> What is required
Once the line with "(* ===== verification/Format.v ===== *)" is found in the entries below, print it and each following line exactly, stopping after the line with "Definition Millisecond : Duration := 1000000."; print nothing else.

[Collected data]
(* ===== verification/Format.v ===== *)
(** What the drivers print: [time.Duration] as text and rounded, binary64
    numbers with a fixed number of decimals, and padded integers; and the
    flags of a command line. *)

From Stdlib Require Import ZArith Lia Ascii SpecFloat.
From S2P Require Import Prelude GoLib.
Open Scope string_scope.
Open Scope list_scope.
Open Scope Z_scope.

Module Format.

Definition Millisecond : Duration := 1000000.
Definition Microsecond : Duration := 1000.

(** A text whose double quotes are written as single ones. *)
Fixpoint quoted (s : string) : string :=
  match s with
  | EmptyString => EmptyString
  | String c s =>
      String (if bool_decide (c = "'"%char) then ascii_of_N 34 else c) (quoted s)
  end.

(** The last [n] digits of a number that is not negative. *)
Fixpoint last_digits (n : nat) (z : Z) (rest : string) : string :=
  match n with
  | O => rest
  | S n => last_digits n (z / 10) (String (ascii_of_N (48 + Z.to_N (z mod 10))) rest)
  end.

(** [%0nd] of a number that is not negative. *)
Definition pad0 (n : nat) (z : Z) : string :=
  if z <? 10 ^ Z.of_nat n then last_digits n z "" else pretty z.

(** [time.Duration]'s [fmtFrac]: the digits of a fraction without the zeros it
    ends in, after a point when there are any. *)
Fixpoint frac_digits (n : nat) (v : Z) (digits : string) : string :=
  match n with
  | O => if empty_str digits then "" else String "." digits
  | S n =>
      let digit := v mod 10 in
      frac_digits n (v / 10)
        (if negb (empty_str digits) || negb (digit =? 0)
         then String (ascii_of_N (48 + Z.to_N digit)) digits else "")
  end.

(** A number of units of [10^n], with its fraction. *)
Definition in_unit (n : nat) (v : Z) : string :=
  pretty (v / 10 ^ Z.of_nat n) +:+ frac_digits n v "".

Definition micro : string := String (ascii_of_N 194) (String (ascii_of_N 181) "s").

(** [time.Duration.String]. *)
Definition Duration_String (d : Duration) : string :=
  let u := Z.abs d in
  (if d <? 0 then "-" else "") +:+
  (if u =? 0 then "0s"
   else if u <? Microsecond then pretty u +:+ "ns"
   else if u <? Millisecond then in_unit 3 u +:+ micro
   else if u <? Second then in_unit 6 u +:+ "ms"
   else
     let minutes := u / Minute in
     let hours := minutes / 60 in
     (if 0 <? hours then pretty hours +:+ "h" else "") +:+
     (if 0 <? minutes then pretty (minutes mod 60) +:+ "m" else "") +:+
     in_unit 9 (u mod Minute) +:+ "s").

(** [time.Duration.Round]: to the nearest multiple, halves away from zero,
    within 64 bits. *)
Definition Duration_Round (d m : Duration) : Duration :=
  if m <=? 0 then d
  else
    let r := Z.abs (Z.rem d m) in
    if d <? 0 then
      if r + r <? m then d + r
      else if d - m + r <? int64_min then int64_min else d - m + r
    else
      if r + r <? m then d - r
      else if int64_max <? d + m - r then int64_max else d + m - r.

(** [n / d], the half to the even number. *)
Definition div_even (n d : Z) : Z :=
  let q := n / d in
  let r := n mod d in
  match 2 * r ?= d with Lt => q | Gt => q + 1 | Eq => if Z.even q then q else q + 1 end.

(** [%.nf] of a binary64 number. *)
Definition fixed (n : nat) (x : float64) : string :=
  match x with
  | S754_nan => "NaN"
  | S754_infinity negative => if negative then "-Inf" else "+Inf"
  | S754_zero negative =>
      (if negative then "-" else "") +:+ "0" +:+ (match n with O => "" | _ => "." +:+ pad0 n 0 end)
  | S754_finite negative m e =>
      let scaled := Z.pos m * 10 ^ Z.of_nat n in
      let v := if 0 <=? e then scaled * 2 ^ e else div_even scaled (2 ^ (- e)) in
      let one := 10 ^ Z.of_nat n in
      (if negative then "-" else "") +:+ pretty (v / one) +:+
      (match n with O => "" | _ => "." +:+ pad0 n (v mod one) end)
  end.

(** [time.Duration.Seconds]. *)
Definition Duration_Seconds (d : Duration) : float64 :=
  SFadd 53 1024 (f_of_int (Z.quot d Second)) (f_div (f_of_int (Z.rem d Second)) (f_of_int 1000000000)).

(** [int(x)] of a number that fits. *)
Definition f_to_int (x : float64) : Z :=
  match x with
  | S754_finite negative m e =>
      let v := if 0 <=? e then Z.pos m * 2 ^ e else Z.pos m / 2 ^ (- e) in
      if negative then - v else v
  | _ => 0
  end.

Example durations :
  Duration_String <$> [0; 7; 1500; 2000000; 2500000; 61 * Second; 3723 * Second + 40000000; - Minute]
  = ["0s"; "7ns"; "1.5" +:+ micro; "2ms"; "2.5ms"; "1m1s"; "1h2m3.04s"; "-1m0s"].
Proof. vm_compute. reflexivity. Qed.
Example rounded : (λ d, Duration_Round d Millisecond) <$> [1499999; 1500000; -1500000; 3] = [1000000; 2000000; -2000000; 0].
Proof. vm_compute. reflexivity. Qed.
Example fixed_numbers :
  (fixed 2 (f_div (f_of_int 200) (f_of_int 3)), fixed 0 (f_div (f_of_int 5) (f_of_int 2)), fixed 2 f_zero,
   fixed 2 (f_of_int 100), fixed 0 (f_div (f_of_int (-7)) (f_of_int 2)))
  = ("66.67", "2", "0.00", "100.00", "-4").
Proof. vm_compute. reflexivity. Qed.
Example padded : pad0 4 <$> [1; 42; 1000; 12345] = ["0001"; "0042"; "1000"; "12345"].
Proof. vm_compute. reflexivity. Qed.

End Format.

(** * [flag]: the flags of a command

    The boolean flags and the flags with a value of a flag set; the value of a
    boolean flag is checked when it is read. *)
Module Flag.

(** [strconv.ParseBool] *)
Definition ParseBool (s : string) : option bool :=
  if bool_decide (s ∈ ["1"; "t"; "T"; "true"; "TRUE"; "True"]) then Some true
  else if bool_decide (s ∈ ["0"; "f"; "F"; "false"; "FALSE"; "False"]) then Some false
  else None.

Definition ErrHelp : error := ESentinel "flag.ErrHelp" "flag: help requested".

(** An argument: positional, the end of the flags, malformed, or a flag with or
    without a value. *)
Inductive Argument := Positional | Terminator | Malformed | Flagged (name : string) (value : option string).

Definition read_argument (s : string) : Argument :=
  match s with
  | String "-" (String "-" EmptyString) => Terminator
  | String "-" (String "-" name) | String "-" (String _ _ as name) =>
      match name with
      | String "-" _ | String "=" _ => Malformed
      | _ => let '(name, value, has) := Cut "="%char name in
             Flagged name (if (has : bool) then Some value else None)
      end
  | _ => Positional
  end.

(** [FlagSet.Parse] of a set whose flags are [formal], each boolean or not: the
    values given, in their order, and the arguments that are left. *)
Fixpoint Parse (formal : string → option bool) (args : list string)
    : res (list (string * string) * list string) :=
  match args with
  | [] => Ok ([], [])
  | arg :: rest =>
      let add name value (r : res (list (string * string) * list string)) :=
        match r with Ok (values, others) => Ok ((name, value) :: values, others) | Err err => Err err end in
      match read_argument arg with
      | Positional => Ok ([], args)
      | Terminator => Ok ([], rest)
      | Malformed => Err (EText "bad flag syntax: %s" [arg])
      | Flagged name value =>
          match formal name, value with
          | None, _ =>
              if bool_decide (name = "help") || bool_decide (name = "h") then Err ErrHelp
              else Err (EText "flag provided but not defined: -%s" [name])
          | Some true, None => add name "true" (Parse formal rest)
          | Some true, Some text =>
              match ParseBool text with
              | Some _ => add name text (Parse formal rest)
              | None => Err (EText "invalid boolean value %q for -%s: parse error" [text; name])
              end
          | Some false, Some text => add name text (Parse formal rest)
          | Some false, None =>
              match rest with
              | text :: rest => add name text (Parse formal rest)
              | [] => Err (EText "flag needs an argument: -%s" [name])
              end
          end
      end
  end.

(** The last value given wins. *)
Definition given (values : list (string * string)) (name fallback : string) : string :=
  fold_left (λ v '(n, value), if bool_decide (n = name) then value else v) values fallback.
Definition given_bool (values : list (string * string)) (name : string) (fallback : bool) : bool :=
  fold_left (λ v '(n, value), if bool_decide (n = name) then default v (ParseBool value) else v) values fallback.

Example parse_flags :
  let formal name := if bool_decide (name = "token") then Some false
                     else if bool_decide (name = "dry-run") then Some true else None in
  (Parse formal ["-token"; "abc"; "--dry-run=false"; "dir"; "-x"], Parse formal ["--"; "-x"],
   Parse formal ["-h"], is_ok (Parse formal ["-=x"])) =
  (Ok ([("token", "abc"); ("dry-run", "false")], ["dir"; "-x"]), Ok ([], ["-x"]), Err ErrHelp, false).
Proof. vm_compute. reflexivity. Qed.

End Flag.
...
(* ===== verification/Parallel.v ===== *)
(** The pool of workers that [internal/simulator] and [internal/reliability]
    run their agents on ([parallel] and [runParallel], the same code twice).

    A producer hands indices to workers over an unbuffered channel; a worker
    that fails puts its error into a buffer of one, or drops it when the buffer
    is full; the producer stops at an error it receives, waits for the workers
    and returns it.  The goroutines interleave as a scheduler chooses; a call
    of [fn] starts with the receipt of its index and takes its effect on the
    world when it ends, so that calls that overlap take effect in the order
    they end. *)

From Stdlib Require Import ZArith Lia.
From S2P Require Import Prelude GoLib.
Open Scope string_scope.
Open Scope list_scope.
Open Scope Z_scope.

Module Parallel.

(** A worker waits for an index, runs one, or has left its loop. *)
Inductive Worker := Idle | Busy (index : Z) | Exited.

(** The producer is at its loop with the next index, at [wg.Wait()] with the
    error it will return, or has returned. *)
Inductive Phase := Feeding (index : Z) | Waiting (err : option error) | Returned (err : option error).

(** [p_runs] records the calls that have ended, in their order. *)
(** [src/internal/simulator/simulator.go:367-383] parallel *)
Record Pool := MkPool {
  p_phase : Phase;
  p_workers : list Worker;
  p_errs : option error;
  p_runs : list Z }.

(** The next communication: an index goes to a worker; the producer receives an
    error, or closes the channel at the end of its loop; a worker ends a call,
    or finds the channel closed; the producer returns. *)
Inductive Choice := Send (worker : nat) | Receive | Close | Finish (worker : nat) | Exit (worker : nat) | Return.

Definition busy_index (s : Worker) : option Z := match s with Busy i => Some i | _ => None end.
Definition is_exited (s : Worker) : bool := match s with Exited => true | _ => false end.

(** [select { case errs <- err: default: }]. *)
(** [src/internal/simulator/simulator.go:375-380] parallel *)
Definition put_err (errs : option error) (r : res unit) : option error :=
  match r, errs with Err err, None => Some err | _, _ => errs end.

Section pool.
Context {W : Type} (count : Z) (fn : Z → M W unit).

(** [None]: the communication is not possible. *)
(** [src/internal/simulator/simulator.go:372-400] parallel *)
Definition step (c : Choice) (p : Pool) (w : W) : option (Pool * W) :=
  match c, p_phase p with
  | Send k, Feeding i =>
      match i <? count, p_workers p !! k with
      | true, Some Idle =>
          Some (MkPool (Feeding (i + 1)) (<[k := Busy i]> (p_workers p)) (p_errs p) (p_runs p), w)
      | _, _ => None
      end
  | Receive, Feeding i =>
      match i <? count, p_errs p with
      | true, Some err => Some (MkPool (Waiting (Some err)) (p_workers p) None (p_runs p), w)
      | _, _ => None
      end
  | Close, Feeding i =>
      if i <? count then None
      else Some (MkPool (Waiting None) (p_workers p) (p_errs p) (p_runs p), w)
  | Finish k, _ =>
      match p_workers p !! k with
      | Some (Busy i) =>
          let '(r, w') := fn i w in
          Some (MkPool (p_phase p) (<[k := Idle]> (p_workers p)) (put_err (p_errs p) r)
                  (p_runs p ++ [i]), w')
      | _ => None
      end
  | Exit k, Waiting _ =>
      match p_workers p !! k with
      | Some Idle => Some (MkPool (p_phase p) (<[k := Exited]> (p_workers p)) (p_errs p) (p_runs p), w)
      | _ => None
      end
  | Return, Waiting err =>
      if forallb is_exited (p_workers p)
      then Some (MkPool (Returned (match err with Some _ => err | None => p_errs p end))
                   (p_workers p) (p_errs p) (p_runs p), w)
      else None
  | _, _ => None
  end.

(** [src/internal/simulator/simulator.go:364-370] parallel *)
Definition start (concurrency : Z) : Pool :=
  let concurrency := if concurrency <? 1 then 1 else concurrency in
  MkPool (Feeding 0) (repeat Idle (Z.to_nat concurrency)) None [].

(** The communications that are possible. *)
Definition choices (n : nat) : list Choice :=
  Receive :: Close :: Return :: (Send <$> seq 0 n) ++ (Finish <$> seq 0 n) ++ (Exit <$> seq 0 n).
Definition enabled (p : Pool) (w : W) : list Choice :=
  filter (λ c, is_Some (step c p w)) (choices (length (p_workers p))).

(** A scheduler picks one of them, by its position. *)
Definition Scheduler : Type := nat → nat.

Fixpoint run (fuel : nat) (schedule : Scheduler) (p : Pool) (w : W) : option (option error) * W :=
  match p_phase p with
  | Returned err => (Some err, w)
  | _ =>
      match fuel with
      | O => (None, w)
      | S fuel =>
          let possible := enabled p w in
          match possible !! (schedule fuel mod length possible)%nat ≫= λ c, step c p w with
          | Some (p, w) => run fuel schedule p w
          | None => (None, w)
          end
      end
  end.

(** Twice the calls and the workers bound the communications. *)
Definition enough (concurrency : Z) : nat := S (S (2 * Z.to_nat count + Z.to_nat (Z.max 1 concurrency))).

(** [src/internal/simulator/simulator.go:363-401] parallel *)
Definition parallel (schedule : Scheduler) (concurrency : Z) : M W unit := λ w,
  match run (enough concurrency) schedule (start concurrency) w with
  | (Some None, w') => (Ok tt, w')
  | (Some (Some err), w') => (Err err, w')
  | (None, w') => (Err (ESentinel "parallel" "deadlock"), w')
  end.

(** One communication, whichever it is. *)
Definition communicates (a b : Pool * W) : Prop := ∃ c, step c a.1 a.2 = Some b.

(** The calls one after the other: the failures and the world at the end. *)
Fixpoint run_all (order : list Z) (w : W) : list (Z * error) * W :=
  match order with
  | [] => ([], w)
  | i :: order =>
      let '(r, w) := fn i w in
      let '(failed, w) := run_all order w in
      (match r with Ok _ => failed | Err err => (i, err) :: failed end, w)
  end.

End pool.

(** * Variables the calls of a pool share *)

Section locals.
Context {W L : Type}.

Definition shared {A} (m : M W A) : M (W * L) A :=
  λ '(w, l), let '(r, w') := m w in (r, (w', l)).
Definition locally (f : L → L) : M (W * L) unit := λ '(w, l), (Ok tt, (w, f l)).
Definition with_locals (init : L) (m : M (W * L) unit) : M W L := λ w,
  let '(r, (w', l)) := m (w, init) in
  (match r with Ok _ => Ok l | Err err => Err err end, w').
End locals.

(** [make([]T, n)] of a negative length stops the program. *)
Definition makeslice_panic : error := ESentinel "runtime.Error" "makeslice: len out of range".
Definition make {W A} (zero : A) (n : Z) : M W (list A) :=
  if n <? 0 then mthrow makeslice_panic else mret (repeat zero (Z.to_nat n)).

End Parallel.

> Result of this exercise
(* ===== verification/Format.v ===== *)
(** What the drivers print: [time.Duration] as text and rounded, binary64
    numbers with a fixed number of decimals, and padded integers; and the
    flags of a command line. *)

From Stdlib Require Import ZArith Lia Ascii SpecFloat.
From S2P Require Import Prelude GoLib.
Open Scope string_scope.
Open Scope list_scope.
Open Scope Z_scope.

Module Format.

Definition Millisecond : Duration := 1000000.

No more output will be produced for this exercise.